(Collected data entries)
(** The ledger entries of a credential, as the store holds them. *)
Definition usage_of (m : MemoryKeyStore) (provider keyName : string) : option KeyUsage :=
  usage m !! provider ≫= (.!! keyName).

Definition health_of (m : MemoryKeyStore) (provider keyName : string) : option bool :=
  health m !! provider ≫= (.!! keyName).

Definition secret_of (m : MemoryKeyStore) (provider keyName : string) : option string :=
  keys m !! provider ≫= (.!! keyName).

(** The world after [m] has run, and the outcome of [m]. *)
Definition after {A} (m : M A) (w : World) : World := snd (m w).
Definition outcome {A} (m : M A) (w : World) : result A := fst (m w).

(** [m] leaves the key store as it found it, whatever its outcome. *)
Definition preserves_store {A} (m : M A) : Prop :=
  forall w, store (after m w) = store w.

(** [m] is a read: it returns without touching the world. *)
Definition pure_read {A} (m : M A) : Prop :=
  forall w, after m w = w.

(** The strategy switch of [GetNextKey]. *)
Definition select_with `{CryptoLib} `{LoopVar} (s : config.RotationStrategy) (provider : string)
    (ks : list config.APIKey) : M (option config.APIKey * string) :=
  match s with
  | config.RotationRoundRobin => selectRoundRobin provider ks
  | config.RotationLeastUsed => selectLeastUsed provider ks
  | config.RotationCostOptimized => selectCostOptimized provider ks
  | config.RotationRandom => selectRandom ks
  | config.RotationSingle => selectSingle ks
  | config.RotationOther _ => selectRoundRobin provider ks
  end.

(** What [GetKey] reads, as a function of the store. *)
Definition read_key `{CryptoLib} (m : MemoryKeyStore) (provider keyName : string)
  : result string :=
  match keys m !! provider with
  | None => Err (ErrProviderNotFound provider)
  | Some providerKeys =>
    match providerKeys !! keyName with
    | None => Err (ErrKeyNotFound keyName provider)
    | Some encryptedKey =>
      match encryptor m with
      | Some e => Decrypt e encryptedKey
      | None => Ok encryptedKey
      end
    end
  end.

(** The cursor of a provider: an absent entry reads as 0. *)
Definition cursor (w : World) (provider : string) : Z :=
  default 0 (rotationIdx (rotator w) !! provider).

(** Store, cursors and configuration agree in both worlds: what the
    bookkeeping at the end of a selection leaves alone. *)
Definition steady (w w' : World) : Prop :=
  store w' = store w /\
  rotationIdx (rotator w') = rotationIdx (rotator w) /\
  config (rotator w') = config (rotator w).

(** [calls n provider]: [n] consecutive calls of [GetNextKey], with their
    outcomes in call order. *)
Fixpoint calls `{CryptoLib} `{LoopVar} (n : nat) (provider : string) (w : World)
  : list (result KeySelection) * World :=
  match n with
  | O => ([], w)
  | S n' =>
    let (r, w1) := GetNextKey provider w in
    let (rs, w2) := calls n' provider w1 in
    (r :: rs, w2)
  end.

(** The credential name an outcome carries, if it is a selection. *)
Definition selected_name (r : result KeySelection) : option string :=
  match r with
  | Ok sel => Some (SelKeyName sel)
  | _ => None
  end.

(** What a provider needs for every round-robin call to go through:
    the cursor designates a candidate, the candidates pass the health check
    and their secrets can be read. *)
Definition rr_ready `{CryptoLib} (provider : string) (pc : config.ProviderConfig)
    (w : World) : Prop :=
  config.Providers (config (rotator w)) !! provider = Some pc /\
  config.Strategy (config.Rotation pc) = config.RotationRoundRobin /\
  config.GetEnabledKeys pc <> [] /\
  len (config.GetEnabledKeys pc) <= MaxInt64 /\
  0 <= cursor w provider < len (config.GetEnabledKeys pc) /\
  (config.HealthCheck (config.Rotation pc) = false \/
   forall k, k ∈ config.GetEnabledKeys pc ->
     health_of (store w) provider (config.Name k) = Some true) /\
  (forall k, k ∈ config.GetEnabledKeys pc ->
     exists v, read_key (store w) provider (config.Name k) = Ok v).

(** The candidate that is [j] places after position [c], cyclically. *)
Definition pick {A} (l : list A) (c : Z) (j : nat) : option A :=
  l !! Z.to_nat ((c + Z.of_nat j) mod len l).

(** The world after [RecordError] was called once for each message, in order. *)
Definition after_errors (provider keyName : string) (messages : list string) (w : World)
  : World :=
  foldl (fun w message => after (RecordError provider keyName message) w) w messages.

(** *** Sequences of store and delete operations *)

Inductive StoreOp : Type :=
  | OpStore (provider keyName key : string)
  | OpDelete (provider keyName : string).

Definition run_op `{CryptoLib} (op : StoreOp) : M unit :=
  match op with
  | OpStore provider keyName key => StoreKey provider keyName key
  | OpDelete provider keyName => DeleteKey provider keyName
  end.

Definition run_ops `{CryptoLib} (ops : list StoreOp) (w : World) : World :=
  foldl (fun w op => after (run_op op) w) w ops.

(** The credential names under which a two-level map holds entries for a
    provider; [None] when the provider has no inner map. *)
Definition names {V} (outer : gmap string (gmap string V)) (provider : string)
  : option (gset string) :=
  dom <$> (outer !! provider).

(** Key map, usage map and health map are keyed alike. *)
Definition aligned (m : MemoryKeyStore) : Prop :=
  forall provider,
    names (keys m) provider = names (usage m) provider /\
    names (usage m) provider = names (health m) provider.

(** The first statement of [StoreKey]: the three inner maps are created
    together when the provider has no key map yet. *)
Definition ensure (provider : string) (m : MemoryKeyStore) : MemoryKeyStore :=
  if keys m !! provider is None
  then {| keys := <[provider := ∅]> (keys m);
          usage := <[provider := ∅]> (usage m);
          health := <[provider := ∅]> (health m);
          encryptor := encryptor m |}
  else m.

(** A usage record with every counter at zero, last used at [now]. *)
Definition zeroUsage (now : Z) : KeyUsage :=
  {| LastUsed := now; UsageCount := 0; TokensUsed := 0; CostUsed := 0%float;
     DailyCost := 0%float; ErrorCount := 0; LastError := "" |}.

(** The three assignments that end [StoreKey]. *)
Definition write_entries (provider keyName storedKey : string) : M unit :=
  let* m := get_store in
  match assign (keys m) provider keyName storedKey with
  | None => panic nil_map_panic
  | Some keys' =>
    put_store {| keys := keys'; usage := usage m; health := health m;
                 encryptor := encryptor m |} ;;
    let* now := Now in
    match assign (usage m) provider keyName (zeroUsage now) with
    | None => panic nil_map_panic
    | Some usage' =>
      put_store {| keys := keys'; usage := usage'; health := health m;
                   encryptor := encryptor m |} ;;
      match assign (health m) provider keyName true with
      | None => panic nil_map_panic
      | Some health' =>
        put_store {| keys := keys'; usage := usage'; health := health';
                     encryptor := encryptor m |}
      end
    end
  end.

(** *** LeastUsed: the order on (request count, last used) *)

(** [(m, o)] is no later than [(c, l)] in the order the scan minimises:
    fewer requests first, the older last use on equal counts. *)
Definition lexle (m o c l : Z) : Prop := m < c \/ (m = c /\ o <= l).

(** *** The pointer to the loop variable *)

(** What [bestKey] designates at the end of an iteration, when it was taken
    for the candidate [best] and the loop variable holds [scanned]: [best]
    itself when every iteration has its own variable, the candidate scanned
    last when the iterations share one. *)
Definition pointee `{LoopVar} (scanned best : option config.APIKey)
  : option config.APIKey :=
  if per_iteration then best else best ≫= (fun _ => scanned).

(** The candidate the loop variable holds after a scan of [ks] that ran to
    the end of the list. *)
Definition scanned_after (scanned : option config.APIKey) (ks : list config.APIKey)
  : option config.APIKey :=
  match last ks with
  | Some k => Some k
  | None => scanned
  end.

(** The strategies that scan the candidates with [bestKey = &key]. *)
Definition scans (s : config.RotationStrategy) : bool :=
  match s with
  | config.RotationLeastUsed | config.RotationCostOptimized => true
  | _ => false
  end.


(** [m] does not read the time. *)
Definition keeps_time {A} (m : M A) : Prop :=
  forall w, clock (after m w) = clock w /\ ticks (after m w) = ticks w.

(** The accumulators of the LeastUsed scan describe the best candidate
    among those satisfying [S]. *)
Definition best_so_far (m : MemoryKeyStore) (provider : string)
    (S : config.APIKey -> Prop)
    (bestKey : option config.APIKey) (bestKeyName : string)
    (minUsage oldestLastUsed : Z) : Prop :=
  match bestKey with
  | None => minUsage = -1 /\ forall k, ~ S k
  | Some best =>
    bestKeyName = config.Name best /\ S best /\
    exists ub, usage_of m provider (config.Name best) = Some ub /\
               UsageCount ub = minUsage /\ LastUsed ub = oldestLastUsed /\
               0 <= minUsage /\
               forall k u, S k -> usage_of m provider (config.Name k) = Some u ->
                           lexle minUsage oldestLastUsed (UsageCount u) (LastUsed u)
  end.

(** *** Candidate resolution *)

(** [m] never fails with the error [e]. *)
Definition avoids {A} (e : error) (m : M A) : Prop :=
  forall w, outcome m w <> Err e.

(** The candidate list in the words of the specification: enabled, and the
    daily cost recorded in the ledger not at or over a positive cost limit. *)
Definition ledger_over_limit (m : MemoryKeyStore) (provider : string)
    (k : config.APIKey) : bool :=
  match usage_of m provider (config.Name k) with
  | Some u => PrimFloat.ltb 0 (config.CostLimit k) &&
              PrimFloat.leb (config.CostLimit k) (DailyCost u)
  | None => false
  end.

* [Problem] Return the span of lines in the data above that opens at the line with "health := health';" and closes at the line with "forall w, clock", exactly, ends included, nothing else.

* [Output for this task]
        put_store {| keys := keys'; usage := usage'; health := health';
                     encryptor := encryptor m |}
      end
    end
  end.

(** *** LeastUsed: the order on (request count, last used) *)

(** [(m, o)] is no later than [(c, l)] in the order the scan minimises:
    fewer requests first, the older last use on equal counts. *)
Definition lexle (m o c l : Z) : Prop := m < c \/ (m = c /\ o <= l).

(** *** The pointer to the loop variable *)

(** What [bestKey] designates at the end of an iteration, when it was taken
    for the candidate [best] and the loop variable holds [scanned]: [best]
    itself when every iteration has its own variable, the candidate scanned
    last when the iterations share one. *)
Definition pointee `{LoopVar} (scanned best : option config.APIKey)
  : option config.APIKey :=
  if per_iteration then best else best ≫= (fun _ => scanned).

(** The candidate the loop variable holds after a scan of [ks] that ran to
    the end of the list. *)
Definition scanned_after (scanned : option config.APIKey) (ks : list config.APIKey)
  : option config.APIKey :=
  match last ks with
  | Some k => Some k
  | None => scanned
  end.

(** The strategies that scan the candidates with [bestKey = &key]. *)
Definition scans (s : config.RotationStrategy) : bool :=
  match s with
  | config.RotationLeastUsed | config.RotationCostOptimized => true
  | _ => false
  end.


(** [m] does not read the time. *)
Definition keeps_time {A} (m : M A) : Prop :=
  forall w, clock (after m w) = clock w /\ ticks (after m w) = ticks w.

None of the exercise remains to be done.